(* ===== verification/Requests.v ===== *)
(** * What the node service asks of the mount service

    The events an action may issue; the mount requests the driver builds and what they
    make weed run with; that the sections of the node service ask for mounts by such
    requests only; and what a stage that succeeded has asked for. *)

From S2P Require Import Prelude GoLib Json Hash Params Driver Controller MountFlags MountArgs ProcessOutput MountService Manager Processes Host Serial MountUtil Container Node NodeSpec NodeSuccess VolumeStats Health Recovery Concurrency.
#[local] Open Scope go_scope.

(** ** The events an action may issue *)
Section emits.
Context {S : Type} (P : ∀ X, hostE X → Prop).

Fixpoint emits {A} (m : act S A) : Prop :=
  match m with
  | Host.Done _ => True
  | Event e k => P _ e ∧ ∀ x, emits (k x)
  | Read f k => ∀ s, emits (k (f s))
  | Update _ m => emits m
  end.

Lemma emits_bind {A B} (m : act S A) (k : A → act S B) :
  emits m → (∀ x, emits (k x)) → emits (abind m k).
Proof. intros Hm Hk. induction m as [[a|e]|X e k' IH|X f k' IH|f m IH]; cbn in *; naive_solver. Qed.
Lemma emits_outcome {A B} (f : result A → result B) (m : act S A) : emits m → emits (aoutcome f m).
Proof. induction m; cbn; naive_solver. Qed.
Lemma emits_try {A} (m : act S A) : emits m → emits (atry m).
Proof. apply emits_outcome. Qed.
Lemma emits_with_err {A} f (m : act S A) : emits m → emits (awith_err f m).
Proof. apply emits_outcome. Qed.
Lemma emits_ret {A} (a : A) : emits (aret a).
Proof. done. Qed.
Lemma emits_fail {A} e : emits (afail (A := A) e).
Proof. done. Qed.
Lemma emits_lift {A} (r : result A) : emits (alift r).
Proof. done. Qed.
Lemma emits_gets {A} (f : S → A) : emits (agets f).
Proof. done. Qed.
Lemma emits_modify f : emits (amodify f).
Proof. done. Qed.
Lemma emits_ask {X} (e : hostE X) : P X e → emits (ask e).
Proof. done. Qed.
Lemma emits_call {X} (e : hostE (result X)) : P _ e → emits (call e).
Proof. done. Qed.
Lemma emits_map {A B} (f : A → act S B) (xs : list A) : (∀ x, emits (f x)) → emits (amap f xs).
Proof.
  intros Hf. induction xs as [|x xs IH]; cbn [amap]; [done|].
  apply emits_bind; [apply Hf|intros y]. by apply emits_bind.
Qed.
End emits.

(** What is known of an action, and of the events it issues. *)
Lemma awp_emits {S A} ok (P : ∀ X, hostE X → Prop) (m : act S A) Q s l :
  awp ok m Q s l → emits P m →
  awp anything m (λ r s' l', Q r s' l' ∧ ∀ o, o ∈ l' → o ∈ l ∨ match o with Obs e _ => P _ e end) s l.
Proof.
  intros Hm Hp.
  assert (awp (λ X e l, ok X e l ∧ P X e) m Q s l) as H.
  { clear -Hm Hp. unfold awp in *. revert s l Hm. induction m as [r|X e k IH|X f k IH|f m IH]; intros s l; cbn in *; [done|..].
    - intros [He Hk]. split; [by split; [|apply Hp]|]. intros x. apply IH; [apply Hp|apply Hk].
    - apply IH, Hp.
    - by apply IH. }
  eapply awp_mono; [eapply (awp_events _ (λ o, match o with Obs e _ => P _ e end)); [|exact H]|]; [|done].
  by intros X e x l' [_ He].
Qed.

(** ** Whatever others do to the state

    What holds at the end of an action, whatever state each of its reads finds: of an
    action whose volume others may change at any time. *)
Section always.
Context {S : Type}.

Fixpoint always {A} (m : act S A) (Q : result A → log → Prop) (l : log) : Prop :=
  match m with
  | Host.Done r => Q r l
  | Event e k => ∀ x, always (k x) Q (l ++ [Obs e x])
  | Read f k => ∀ s, always (k (f s)) Q l
  | Update _ m => always m Q l
  end.

Lemma always_mono {A} (m : act S A) (Q Q' : result A → log → Prop) l :
  always m Q l → (∀ r l', Q r l' → Q' r l') → always m Q' l.
Proof. intros Hm HQ. revert l Hm. induction m; cbn; auto. Qed.

Lemma always_bind {A B} (m : act S A) (k : A → act S B) Q l :
  always m (λ r l', match r with Ok a => always (k a) Q l' | Err e => Q (Err e) l' end) l →
  always (abind m k) Q l.
Proof. revert l. induction m as [[a|e]|X e k' IH|X f k' IH|f m IH]; cbn; auto. Qed.

Lemma always_with_err {A} f (m : act S A) Q l :
  always m (λ r l', Q (rmap_err f r) l') l → always (awith_err f m) Q l.
Proof. unfold awith_err. revert l. induction m; cbn; auto. Qed.

Lemma always_guard {A} (b : bool) e (k : unit → act S A) (Q : result A → log → Prop) l :
  Q (Err e) l → always (k tt) Q l → always (abind (alift (guard_err b e)) k) Q l.
Proof. by destruct b. Qed.

Lemma always_whatever {A} (m : act S A) (Q : result A → log → Prop) l :
  (∀ r l', Q r l') → always m Q l.
Proof. intros HQ. revert l. induction m; cbn; auto. Qed.

Lemma always_gets {A} (f : S → A) Q l : (∀ s, Q (Ok (f s)) l) → always (agets f) Q l.
Proof. done. Qed.

Lemma always_modify f (Q : result unit → log → Prop) l : Q (Ok tt) l → always (amodify f) Q l.
Proof. done. Qed.
End always.

(** For an action that looks at no state, this is what it does alone. *)
Lemma always_untouched {V A} (m : act (gmap string V) A) Q s l :
  (∀ v, local v m) → awp anything m (λ r _ l', Q r l') s l → always m Q l.
Proof.
  unfold awp. revert s l. induction m as [r|X e k IH|X f k IH|f m IH]; cbn; intros s l Hm H; [done|..].
  - intros x. eapply IH; [intros v; apply Hm|apply H].
  - intros s'. rewrite (untouched_read f s' s); [eapply IH; [intros v; by apply Hm|exact H]|]. intros v. apply Hm.
  - eapply IH; [intros v; by apply Hm|exact H].
Qed.

Create HintDb emits.
Ltac emits_step :=
  lazymatch goal with
  | |- emits _ (abind _ _) => apply emits_bind; [|intros ?]
  | |- emits _ (atry _) => apply emits_try
  | |- emits _ (awith_err _ _) => apply emits_with_err
  | |- emits _ (amodify _) => apply emits_modify
  | |- emits _ (amap _ _) => apply emits_map; intros ?
  | |- emits _ (aret _) => apply emits_ret
  | |- emits _ (afail _) => apply emits_fail
  | |- emits _ (alift _) => apply emits_lift
  | |- emits _ (agets _) => apply emits_gets
  | |- emits _ (ask _) => apply emits_ask; exact I
  | |- emits _ (call _) => apply emits_call; exact I
  | |- emits _ (match ?x with _ => _ end) => destruct x
  | |- emits _ (if ?x then _ else _) => destruct x
  end; cbn beta iota.
Ltac emits_unfold :=
  lazymatch goal with |- emits _ ?m => let h := head_of m in unfold h end; cbn beta iota zeta.
Ltac emits_auto :=
  repeat first [ progress (cbn beta iota zeta) | solve [auto 1 with emits nocore] | emits_step | emits_unfold ].

(** ** The mount requests of the driver *)
Section requests.
Context {MU : MountUtils} {MR : MapRange} {PR : PathRange} (d : SeaweedFsDriver).

(** A request that a mounter of the driver builds ([mountServiceMounter.Mount]). *)
Definition driver_request (req : MountRequest) : Prop :=
  ∃ m target, m_driver m = d ∧ mount_request m target = Ok req.

Lemma mount_request_Ok m target req :
  mount_request m target = Ok req →
  VolumeID req = m_volumeID m ∧ TargetPath req = target ∧ CacheDir_ req = GetCacheDir (CacheDir (m_driver m)) (m_volumeID m) ∧
  LocalSocket req = GetLocalSocket (volumeSocketDir (m_driver m)) (m_volumeID m) ∧
  buildMountArgs m target (CacheDir_ req) (LocalSocket req) (filers (m_driver m)) = Ok (MountArgs req).
Proof.
  unfold mount_request. destruct (String.eqb target ""); [done|]. intros H.
  apply rbind_Ok in H as (args & Hargs & <-%Ok_inj). by split_and!.
Qed.

(** What weed is told of the volume and where to mount it. *)
Record names_volume (v target : string) (args : list string) : Prop := {
  nv_dir : args_of "dir" args = [flag_arg "dir" target];
  nv_socket : args_of "localSocket" args = [flag_arg "localSocket" (LocalSocketPath (volumeSocketDir d) v)];
  nv_cache : args_of "cacheDir" args = [flag_arg "cacheDir" (GetCacheDir (CacheDir d) v)];
}.

(** Whatever flags the weed binary defines, it is started with the names of the request. *)
Lemma driver_process req q :
  driver_request req → spawned req q → names_volume (Manager.p_volume q) (Manager.p_target q) (p_args q).
Proof.
  intros (m & target & Hm & Hreq) (-> & -> & a & Ha).
  apply mount_request_Ok in Hreq as (-> & -> & Hc & Hs & Hb). rewrite Hm in Hc, Hs.
  unfold startMount in Ha. apply rbind_Ok in Ha as ([] & _ & Ha).
  apply rbind_Ok in Ha as (args & Hargs & Ha).
  repeat (apply rbind_Ok in Ha as ([] & _ & Ha)). apply Ok_inj in Ha as <-.
  destruct (a_flags a) as [flags|].
  - destruct (command_identity _ _ _ _ _ _ _ _ _ _ linux_neutral Hb Hargs) as (Hd & Hk & Hca & _).
    rewrite Hs in Hk. rewrite Hc in Hca. by split.
  - apply Ok_inj in Hargs as <-. destruct (buildMountArgs_managed _ _ _ _ _ _ _ linux_neutral Hb) as (Hd & Hk & Hca & _).
    rewrite Hs in Hk. rewrite Hc in Hca. by split.
Qed.

(** The plugin asks for mounts by such requests only. *)
Definition own_request (X : Type) (e : hostE X) : Prop :=
  match e with SvcMount req => driver_request req | _ => True end.
#[local] Abbreviation asks := (emits (S := Volumes) own_request).

Lemma Stage_asks vol m p : m_driver m = d → asks (Stage vol m p).
Proof.
  intros Hm. unfold Stage. emits_step; [emits_auto|]. emits_step; [emits_auto|].
  destruct (mount_request m p) as [req|e] eqn:Hreq; [|done].
  split; [by exists m, p|]. by intros [[]|e].
Qed.

Lemma newMounter_driver v ro ctx m : newMounter v ro d ctx = Ok m → m_driver m = d.
Proof. unfold newMounter. rewrite rbind_Ok. by intros (? & _ & <-%Ok_inj). Qed.

Lemma stageNewVolume_asks v p ctx ro : asks (stageNewVolume d v p ctx ro).
Proof.
  unfold stageNewVolume. apply emits_bind; [emits_auto|intros ctx1].
  apply emits_bind; [emits_auto|intros capacity]. cbn zeta.
  set (ctx2 := match capacity with Some _ => _ | None => _ end).
  destruct (newMounter v ro d ctx2) as [m|e] eqn:Hm; [|done]. apply newMounter_driver in Hm.
  cbn [alift abind]. apply emits_bind; [by apply Stage_asks|intros vol]. emits_auto.
Qed.

Lemma anyDead_asks ps : asks (anyDead ps).
Proof. induction ps as [|[p ro] ps IH]; cbn [anyDead]; emits_auto. Qed.
Lemma firstDevice_asks ps : asks (firstDevice ps).
Proof. induction ps as [|[p ro] ps IH]; cbn [firstDevice]; emits_auto. Qed.
Lemma containerPIDs_asks uid self entries seen : asks (containerPIDs uid self entries seen).
Proof. revert seen. induction entries as [|e entries IH]; intros seen; cbn [containerPIDs]; emits_auto. Qed.
#[local] Hint Resolve stageNewVolume_asks anyDead_asks firstDevice_asks containerPIDs_asks : emits.

(** What a section of the node service asks of the mount service. *)
Lemma section_asks hungMountAfter c : asks (section_act d hungMountAfter c).
Proof. destruct c as [[]| | |]; cbn [section_act handle]; emits_auto. Qed.

(** It survives its encoding. *)
Lemma decode_own req : utf8_request req = true → decode_mount (Encode (enc_request req)) = Ok req.
Proof. intros H. exact (Decode_Encode _ _ _ _ (plain_request req H) (depth_request req) (request_roundtrip req)). Qed.

(** ** What the handlers achieve *)
#[local] Abbreviation twp := (awp (S := Volumes) anything).

(** The service was asked to mount the volume at the path, and did. *)
Definition mounted_for (v p : string) (l : log) : Prop :=
  ∃ req, VolumeID req = v ∧ TargetPath req = p ∧ Obs (SvcMount req) (Ok tt) ∈ l.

*****

Exercise aim:
Which lines of the listing above hold the word "asked"? Copy each of them.

Your response:
    requests only; and what a stage that succeeded has asked for. *)
(** The service was asked to mount the volume at the path, and did. *)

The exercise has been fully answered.